本欄既報どおり、嘉田由紀子滋賀県知事が27日、「卒原発」を掲げて新党「日本未来の党」の結成を表明した。これを受けて「国民の生活が第一」(小沢一郎代表)がその日のうちに同党への合流を決めている。さらに「減税日本・反TPP・脱原発を実現する党」(河村たかし・山田正彦両共同代表)ら非維新の第3極新党が「日本未来の党」の下に結集する予定だ。加えて「日本維新の会」との合流話が不調に終わった「みんなの党」の渡辺善美代表とも政策協議中とのこと。うまく行けば、選挙戦の構図をガラリと変える「台風の目」になるかもしれない。
嘉多知事は同日の記者会見で「未来をつくる結集軸」、いわゆる選挙公約として原発稼働ゼロから全原発廃炉の道筋をつくる「卒原発」に加え、「女性の活用」「安心・安全社会の実現」「消費税増税の前に徹底した無駄削除」「脱官僚」「品格のある外交」を政策の柱に掲げている。特に「卒原発」については「ドイツ並みに10年。政権を取ったら実現する」
とし、隣接する福井県敦賀市の高速増殖炉「もんじゅ」の即刻廃止を訴えている。
 一方、「卒原発」以外の政策については安保防衛政策を含めて政党として確たるものがあるとも思えないが、次期衆院選で原発政策が争点の一つになることを歓迎したい。何より、新党乱立に困惑していた国民有権者もこれで頭の整理ができたのではなかろうか。

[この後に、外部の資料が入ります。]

(* ===== verification/TextScanner.v ===== *)
(** * The date/time text scanner

    [core/include/System/detail/DateTimeTextScanner.hpp]: the
    full-consumption cursor shared by DateTime, DateOnly, TimeOnly and
    DateTimeOffset.  The cursor ([text_], [index_]) is represented by the text
    not consumed yet; an operation that fails leaves it unchanged, which is
    the [None] result. *)

From S2P Require Export Text.

Module Scanner.

(** isDateTimeTextWhitespace *)
Definition isDateTimeTextWhitespace (c : ascii) : bool :=
  (code c =? 32) || (code c =? 9) || (code c =? 10) || (code c =? 13) ||
  (code c =? 12) || (code c =? 11).

(** The [while (!text.empty() && ws(text.front())) text.remove_prefix(1)] loop. *)
Fixpoint remove_leading (t : text) : text :=
  match t with
  | c :: t' => if isDateTimeTextWhitespace c then remove_leading t' else t
  | [] => []
  end.

Definition trimDateTimeText (t : text) : text :=
  reverse (remove_leading (reverse (remove_leading t))).

Definition atEnd (t : text) : bool := match t with [] => true | _ => false end.

(** take(c): consume [c] if it is next. *)
Definition take (c : ascii) (t : text) : option text :=
  match t with
  | c' :: t' => if Ascii.eqb c' c then Some t' else None
  | [] => None
  end.

(** The accumulation loop of takeDigits: value, digits read, rest. *)
Fixpoint digits_loop (maxDigits : nat) (accumulated : Z) (count : nat) (t : text)
    : Z * nat * text :=
  match maxDigits with
  | O => (accumulated, count, t)
  | S maxDigits =>
      match t with
      | c :: t' =>
          if is_digit c
          then digits_loop maxDigits (accumulated * 10 + digit_value c) (S count) t'
          else (accumulated, count, t)
      | [] => (accumulated, count, [])
      end
  end.

(** takeDigits(minDigits, maxDigits, value, digitCount) *)
Definition takeDigits (minDigits maxDigits : nat) (t : text)
    : option (Z * nat * text) :=
  let '(value, count, rest) := digits_loop maxDigits 0 0 t in
  if (count <? minDigits)%nat then None else Some (value, count, rest).

(** ** DateTimeParts and takeDateTimeParts *)

Record DateTimeParts := mkParts {
  year : Z; month : Z; day : Z;
  hour : Z; minute : Z; second : Z;
  fractionTicks : Z; hasTime : bool }.

(** [while (digits < 7) { fraction *= 10; ++digits; }] *)
Fixpoint scale_to7 (fuel : nat) (fraction : Z) (digits : nat) : Z :=
  match fuel with
  | O => fraction
  | S fuel => if (digits <? 7)%nat then scale_to7 fuel (fraction * 10) (S digits)
              else fraction
  end.
(** Construction and decomposition are inverse: a value built from a valid
    date and time of day has exactly those components, the day of the week of
    the proleptic Gregorian calendar (0001-01-01 was a Monday) and the day of
    the year. *)
Theorem DateTime_components_roundtrip y m d h mi s ms
  (Hd : valid_date y m d) (Ht : valid_time h mi s ms) :
  exists v, DateTime.of_ymdhmsm y m d h mi s ms = Ok v /\
    DateTime.getYear v = Ok y /\ DateTime.getMonth v = Ok m /\ DateTime.getDay v = Ok d /\
    DateTime.getHour v = Ok h /\ DateTime.getMinute v = Ok mi /\
    DateTime.getSecond v = Ok s /\ DateTime.getMillisecond v = ms /\
    DateTime.getDayOfWeek v = Ok ((day_number y m d + 1) mod 7) /\
    DateTime.getDayOfYear v = Ok (cumulative (is_leap y) (m - 1) + d).
Proof.
  pose proof (date_ticks_range _ _ _ Hd). pose proof (time_ticks_range _ _ _ _ Ht) as Hr.
  destruct (built_value y m d h mi s ms Hd Ht) as (v & Hb & Hv & Hvt & _).
  exists v. split; [done|]. destruct (date_ticks_day y m d _ Hr) as [Hq Hm].
  rewrite <- Hvt in Hq, Hm.
  destruct (toTm_date v y m d Hv Hd Hq) as (x & Hx & Htm & Hh & Hmi & Hs & Hsum).
  unfold DateTime.getYear, DateTime.getMonth, DateTime.getDay, DateTime.getHour,
    DateTime.getMinute, DateTime.getSecond, DateTime.getDayOfWeek, DateTime.getDayOfYear.
  rewrite getMillisecond_spec by done. rewrite Hx. cbn [bind].
  assert (Hfields : DateTime.tm_hour x = h /\ DateTime.tm_min x = mi /\
    DateTime.tm_sec x = s /\ DateTime.ticks v mod 10000000 / 10000 = ms).
  { rewrite Hm in Hsum. rewrite Hvt in *. unfold valid_time, time_ticks, date_ticks in *.
    clear Htm Hx Hb. zlia. }
  destruct Hfields as (-> & -> & -> & ->). rewrite Htm.
  cbn [DateTime.tm_year DateTime.tm_mon DateTime.tm_mday DateTime.tm_yday DateTime.tm_wday].
  split_and!; try done; f_equal; lia.
Qed.
(* ===== verification/DateTimeExact.v ===== *)
(** * System::DateTime, exact parsing

    [core/src/System/DateTime.cpp]: TryParseExact and ParseExact, with the
    12-hour rule, the weekday agreement, the style rules and the zone
    adjustment, over the scanner of [ExactParser]. *)

From S2P Require Export DateTimeText.

Module DateTimeExact.
Import DateTime.

(** The 12-hour rule: [None] is [return false]. *)
Definition clock_hour (f : Exact.ExactDateTimeFields) : option Z :=
  let hour := if Exact.hour f <? 0 then 0 else Exact.hour f in
  if Exact.twelveHour f then
    if (hour <? 1) || (hour >? 12) then None
    else Some (if Exact.amPm f =? 1 then (if hour =? 12 then 12 else hour + 12)
               else if Exact.amPm f =? 0 then (if hour =? 12 then 0 else hour)
               else hour)
  else Some hour.

(** The checks on the bound fields, and the candidate they make: year, month,
    day, hour, minute, second. *)
Definition bound_fields (f : Exact.ExactDateTimeFields) : res (option (Z * Z * Z * Z * Z * Z)) :=
  if (Exact.year f <? 0) || (Exact.month f <? 0) || (Exact.day f <? 0) then Ok None
  else if (Exact.year f <? 1) || (Exact.year f >? 9999) then Ok None
  else if (Exact.month f <? 1) || (Exact.month f >? 12) then Ok None
  else
    dim <- DaysInMonth (Exact.year f) (Exact.month f) ;;
    if (Exact.day f <? 1) || (Exact.day f >? dim) then Ok None
    else
      let minute := if Exact.minute f <? 0 then 0 else Exact.minute f in
      let second := if Exact.second f <? 0 then 0 else Exact.second f in
      match clock_hour f with
      | None => Ok None
      | Some hour =>
          if (hour <? 0) || (hour >? 23) || (minute <? 0) || (minute >? 59) ||
             (second <? 0) || (second >? 59)
          then Ok None
          else Ok (Some (Exact.year f, Exact.month f, Exact.day f, hour, minute, second))
      end.

(** The candidate before the zone rules; [None] is [return false]. *)
Definition candidate_of (f : Exact.ExactDateTimeFields) : res (option DateTime) :=
  b <- bound_fields f ;;
  match b with
  | None => Ok None
  | Some (y, mo, d, h, mi, s) =>
      match of_ymdhms y mo d h mi s with
      | UB => UB
      | Throw _ => Ok None
      | Ok candidate =>
          candidate <- (if Exact.fractionTicks f =? 0 then Ok candidate
                        else AddTicks candidate (Exact.fractionTicks f)) ;;
          wd <- getDayOfWeek candidate ;;
          if (0 <=? Exact.weekday f) && negb (wd =? Exact.weekday f) then Ok None
          else Ok (Some candidate)
      end
  end.

(** requireZone(why) *)
Definition requireZone (zone : option ILocalTimeZone) (why : string) : res ILocalTimeZone :=
  match zone with
  | Some z => Ok z
  | None => Throw (ArgumentNullException "zone"
      (String.append "A local time zone is required because " (String.append why
        ". Pass System::TimeZone::CurrentTimeZone(), or use a style that does not convert.")))
  end.

(** The zone adjustments; [None] is [return false]. *)
Definition adjust_zone (f : Exact.ExactDateTimeFields) (styles : Z) (zone : option ILocalTimeZone)
    (candidate : DateTime) : res (option DateTime) :=
  if Exact.hasOffset f &&
     ((Exact.offsetMinutes f <? -14 * 60) || (Exact.offsetMinutes f >? 14 * 60))
  then Ok None
  else if negb (Exact.hasOffset f) then
    if Exact.has styles Exact.AssumeLocal then
      local <- SpecifyKind candidate (kind_value Local) ;;
      if Exact.has styles Exact.AdjustToUniversal then
        z <- requireZone zone "AssumeLocal with AdjustToUniversal converts a local value to UTC" ;;
        r <- @ToUniversalTime z local ;; Ok (Some r)
      else Ok (Some local)
    else if Exact.has styles Exact.AssumeUniversal then
      utc <- SpecifyKind candidate (kind_value Utc) ;;
      if Exact.has styles Exact.AdjustToUniversal then Ok (Some utc)
      else
        z <- requireZone zone "AssumeUniversal without AdjustToUniversal converts a UTC value to local" ;;
        r <- @ToLocalTime z utc ;; Ok (Some r)
    else Ok (Some candidate)
  else if Exact.has styles Exact.RoundtripKind && Exact.zoneIsUtc f then
    utc <- SpecifyKind candidate (kind_value Utc) ;; Ok (Some utc)
  else
    offsetTicks <- smul 64 (Exact.offsetMinutes f) TimeSpan.TicksPerMinute ;;
    let utcTicks := usub 64 (u64 (getTicks candidate)) (u64 offsetTicks) in
    if utcTicks >? u64 MaxTicks then Ok None
    else
      asUtc <- of_ticks_kind (i64 utcTicks) (kind_value Utc) ;;
      if Exact.has styles Exact.AdjustToUniversal then Ok (Some asUtc)
      else
        z <- requireZone zone "a zone-qualified input is converted to local time unless AdjustToUniversal or RoundtripKind is used" ;;
        r <- @ToLocalTime z asUtc ;; Ok (Some r).

(** TryParseExact(input, format, provider, styles, result, zone); the out
    parameter is MinValue on failure, which is the [None] result. *)
Definition TryParseExact (input format : text) (provider : option IFormatProvider) (styles : Z)
    (zone : option ILocalTimeZone) : res (option DateTime) :=
  _ <- Exact.ValidateDateTimeStyles styles "style" ;;
  let options := Exact.with_zone_token (Exact.ResolveExactParseOptions provider styles) in
  match (match Exact.ExpandStandardDateTimeFormat format with
         | [] => if (length format =? 1)%nat then None else Some format
         | pattern => Some pattern
         end) with
  | None => Ok None
  | Some pattern =>
      match Exact.MatchExactFormat input pattern Exact.DateAndTime options with
      | None => Ok None
      | Some fields =>
          c <- candidate_of fields ;;
          match c with
          | None => Ok None
          | Some candidate => adjust_zone fields styles zone candidate
          end
      end
  end.
(** ** Constructors *)

(** DateTimeOffset(const DateTime&, const TimeSpan&) *)
Definition of_datetime_offset `{ProcessZone} (dateTime : DateTime) (offset : TimeSpan.TimeSpan)
    : res DateTimeOffset :=
  _ <- match getKind dateTime with
       | Local =>
           l <- currentLocalOffsetTicks ;;
           throw_if (negb (TimeSpan.getTicks offset =? l)) (ArgumentException
             "The UTC Offset of the local dateTime parameter does not match the offset argument."
             "offset")
       | _ => Ok tt
       end ;;
  _ <- match getKind dateTime with
       | Utc => throw_if (negb (TimeSpan.getTicks offset =? 0)) (ArgumentException
                  "The UTC Offset for Utc DateTime instances must be 0." "offset")
       | _ => Ok tt
       end ;;
  _ <- validateOffsetAndRange dateTime offset ;;
  clock <- SpecifyKind dateTime (kind_value Unspecified) ;;
  Ok (mk clock offset).

(** DateTimeOffset(const DateTime&) *)
Definition of_datetime `{ProcessZone} (dateTime : DateTime) : res DateTimeOffset :=
  clock <- SpecifyKind dateTime (kind_value Unspecified) ;;
  offset <- match getKind dateTime with
            | Utc => Ok (TimeSpan.mk 0)
            | _ => l <- currentLocalOffsetTicks ;; Ok (TimeSpan.mk l)
            end ;;
  _ <- validateOffsetAndRange clock offset ;;
  Ok (mk clock offset).

(** DateTimeOffset(longcs ticks, const TimeSpan&) *)
Definition of_ticks_offset `{ProcessZone} (ticks : Z) (offset : TimeSpan.TimeSpan)
    : res DateTimeOffset :=
  clock <- clockOf_ticks offset ticks ;; of_datetime_offset clock offset.

(** The component constructors, with and without milliseconds. *)
Definition of_components `{ProcessZone} (year month day hour minute second millisecond : Z)
    (offset : TimeSpan.TimeSpan) : res DateTimeOffset :=
  clock <- clockOf_components offset year month day hour minute second millisecond ;;
  of_datetime_offset clock offset.
Definition of_seconds `{ProcessZone} (year month day hour minute second : Z)
    (offset : TimeSpan.TimeSpan) : res DateTimeOffset :=
  clock <- clockOf_components offset year month day hour minute second 0 ;;
  of_datetime_offset clock offset.

Definition MinValue : DateTimeOffset := mk (DateTime.mk 0) (TimeSpan.mk 0).
Definition MaxValue : DateTimeOffset := mk (DateTime.mk MaxTicks) (TimeSpan.mk 0).
Definition UnixEpoch : DateTimeOffset := mk (DateTime.mk UnixEpochTicks) (TimeSpan.mk 0).

(** ** Accessors *)

Definition getTotalOffsetMinutes (this : DateTimeOffset) : Z :=
  i32 (Z.quot (TimeSpan.getTicks (offset_ this)) TimeSpan.TicksPerMinute).
Definition getTicks (this : DateTimeOffset) : Z := DateTime.getTicks (dateTime_ this).
Definition getUtcTicks (this : DateTimeOffset) : res Z :=
  ssub 64 (DateTime.getTicks (dateTime_ this)) (TimeSpan.getTicks (offset_ this)).
Definition getYear (this : DateTimeOffset) : res Z := DateTime.getYear (dateTime_ this).
Definition getMonth (this : DateTimeOffset) : res Z := DateTime.getMonth (dateTime_ this).
Definition getDay (this : DateTimeOffset) : res Z := DateTime.getDay (dateTime_ this).
Definition getHour (this : DateTimeOffset) : res Z := DateTime.getHour (dateTime_ this).
Definition getMinute (this : DateTimeOffset) : res Z := DateTime.getMinute (dateTime_ this).
Definition getSecond (this : DateTimeOffset) : res Z := DateTime.getSecond (dateTime_ this).
Definition getMillisecond (this : DateTimeOffset) : Z := DateTime.getMillisecond (dateTime_ this).
Definition getDayOfWeek (this : DateTimeOffset) : res Z := DateTime.getDayOfWeek (dateTime_ this).
Definition getDayOfYear (this : DateTimeOffset) : res Z := DateTime.getDayOfYear (dateTime_ this).
Definition getTimeOfDay (this : DateTimeOffset) : TimeSpan.TimeSpan :=
  DateTime.getTimeOfDay (dateTime_ this).
Definition getDate (this : DateTimeOffset) : res DateTime :=
  y <- getYear this ;; m <- getMonth this ;; d <- getDay this ;; of_ymd y m d.
Definition getUtcDateTime (this : DateTimeOffset) : res DateTime :=
  t <- getUtcTicks this ;; of_ticks_kind t (kind_value Utc).

(** ** Arithmetic *)

Definition ToOffset `{ProcessZone} (this : DateTimeOffset) (offset : TimeSpan.TimeSpan)
    : res DateTimeOffset :=
  t <- getUtcTicks this ;;
  utc <- of_ticks t ;;
  clock <- DateTime.Add utc offset ;;
  of_datetime_offset clock offset.

Definition Add `{ProcessZone} (this : DateTimeOffset) (ts : TimeSpan.TimeSpan) : res DateTimeOffset :=
  clock <- DateTime.Add (dateTime_ this) ts ;; of_datetime_offset clock (offset_ this).
Definition AddMonths `{ProcessZone} (this : DateTimeOffset) (months : Z) : res DateTimeOffset :=
  clock <- DateTime.AddMonths (dateTime_ this) months ;; of_datetime_offset clock (offset_ this).
Definition AddYears `{ProcessZone} (this : DateTimeOffset) (years : Z) : res DateTimeOffset :=
  clock <- DateTime.AddYears (dateTime_ this) years ;; of_datetime_offset clock (offset_ this).
Definition AddTicks `{ProcessZone} (this : DateTimeOffset) (ticks : Z) : res DateTimeOffset :=
  clock <- DateTime.AddTicks (dateTime_ this) ticks ;; of_datetime_offset clock (offset_ this).

(** Subtract(const DateTimeOffset&) *)
Definition Subtract (this other : DateTimeOffset) : res TimeSpan.TimeSpan :=
  a <- getUtcTicks this ;; b <- getUtcTicks other ;;
  d <- ssub 64 a b ;; Ok (TimeSpan.mk d).
(** Subtract(const TimeSpan&) *)
Definition SubtractSpan `{ProcessZone} (this : DateTimeOffset) (ts : TimeSpan.TimeSpan)
    : res DateTimeOffset :=
  clock <- DateTime.SubtractSpan (dateTime_ this) ts ;; of_datetime_offset clock (offset_ this).

Definition ToUniversalTime `{ProcessZone} (this : DateTimeOffset) : res DateTimeOffset :=
  utc <- getUtcDateTime this ;; of_datetime_offset utc TimeSpan.Zero.

Definition ToLocalTime `{ProcessZone} (this : DateTimeOffset) : res DateTimeOffset :=
  offsetTicks <- currentLocalOffsetTicks ;;
  utc <- getUtcTicks this ;;
  let shifted := uadd 64 (u64 utc) (u64 offsetTicks) in
  let clockTicks := if shifted >? u64 MaxTicks
                    then (if offsetTicks <? 0 then 0 else MaxTicks)
                    else i64 shifted in
  clock <- of_ticks clockTicks ;;
  of_datetime_offset clock (TimeSpan.mk offsetTicks).

Definition getLocalDateTime `{ProcessZone} (this : DateTimeOffset) : res DateTime :=
  l <- ToLocalTime this ;; SpecifyKind (dateTime_ l) (kind_value Local).
(* ===== verification/DateOnly.v ===== *)
(** * System::DateOnly

    [core/src/System/DateOnly.cpp] and [DateOnly.hpp]: a year, month and day;
    its day number through Julian day numbers, its arithmetic, comparison,
    conversion from DateTime, and its text.  The [int] computations are
    checked: leaving the range is undefined. *)

From S2P Require Export DateTimeExact.

Module DateOnly.

(** The object: [year_], [month_], [day_]. *)
Record DateOnly := mk { year_ : Z; month_ : Z; day_ : Z }.

Definition MinValue : DateOnly := mk 1 1 1.
Definition MaxValue : DateOnly := mk 9999 12 31.

(** The constructor, validated by DateTime's. *)
Definition of_ymd (year month day : Z) : res DateOnly :=
  _ <- DateTime.of_ymd year month day ;; Ok (mk year month day).

(** ** Julian day numbers *)

Definition dateToJDN (y m d : Z) : res Z :=
  let a := Z.quot (m - 14) 12 in
  p <- smul 32 1461 (y + 4800 + a) ;;
  q <- smul 32 367 (m - 2 - a * 12) ;;
  let c := Z.quot (y + 4900 + a) 100 in
  t <- smul 32 3 c ;;
  schk 32 (d - 32075 + Z.quot p 4 + Z.quot q 12 - Z.quot t 4).

(** The year, month and day of a Julian day number. *)
Definition jdnToDate (jdn : Z) : res (Z * Z * Z) :=
  l <- sadd 32 jdn 68569 ;;
  p <- smul 32 4 l ;;
  let n := Z.quot p 146097 in
  p <- smul 32 146097 n ;;
  p <- sadd 32 p 3 ;;
  let l := l - Z.quot p 4 in
  p <- smul 32 4000 (l + 1) ;;
  let i := Z.quot p 1461001 in
  p <- smul 32 1461 i ;;
  let l := l - Z.quot p 4 + 31 in
  p <- smul 32 80 l ;;
  let j := Z.quot p 2447 in
  p <- smul 32 2447 j ;;
  let d := l - Z.quot p 80 in
  let l := Z.quot j 11 in
  let m := j + 2 - 12 * l in
  p <- smul 32 100 (n - 49) ;;
  Ok (p + i + l, m, d).

Definition JDN_EPOCH : Z := 1721426.
Definition kMaxDayNumber : Z := 3652058.

(** ** Properties *)

Definition getDayOfWeek (this : DateOnly) : res Z :=
  jdn <- dateToJDN (year_ this) (month_ this) (day_ this) ;;
  Ok (Z.rem (jdn + 1) 7).

Definition getDayOfYear (this : DateOnly) : res Z :=
  a <- dateToJDN (year_ this) (month_ this) (day_ this) ;;
  b <- dateToJDN (year_ this) 1 1 ;;
  Ok (a - b + 1).

Definition getDayNumber (this : DateOnly) : res Z :=
  jdn <- dateToJDN (year_ this) (month_ this) (day_ this) ;;
  ssub 32 jdn JDN_EPOCH.

Definition FromDayNumber (dayNumber : Z) : res DateOnly :=
  _ <- throw_if (u32 dayNumber >? u32 kMaxDayNumber)
         (ArgumentOutOfRangeException "dayNumber"
            "Day number must be between 0 and DateOnly.MaxValue.DayNumber.") ;;
  jdn <- sadd 32 dayNumber JDN_EPOCH ;;
  ymd <- jdnToDate jdn ;;
  let '(y, m, d) := ymd in of_ymd y m d.

Definition GetHashCode (this : DateOnly) : res Z := getDayNumber this.

Definition CompareTo (this other : DateOnly) : res Z :=
  a <- getDayNumber this ;;
  b <- getDayNumber other ;;
  Ok (if a <? b then -1 else if a >? b then 1 else 0).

大まかに言えば、次期政権の絵柄は民主、自民、日本維新、未来の四つの政党の組み合わせで決まるわけだ。
もっとも、第3極の維新と未来がどんなに議席を伸ばしたとしても比較第一党にはなれない。基本は各種世論調査で優位に立つ自民党と公明党で安定多数の議席を得るかどうかだ。これに維新が補完勢力として加わればより保守色の強い政権が誕生することになる。また、政権転落が必至の野田民主党は先の3党合意もあり、これも自公との連携に前のめりである。
そうであればタカ派の安倍自民党中心の政権を望まないリベラル層や前回、非自民政権を期待して民主党に一票を投じた無党層が未来に向かうことになるはずだ。あるいは100議席を超える勢力を確保することができれば、再び非自民政権を誕生させることができるかもしれない。世論調査が楽しみだ。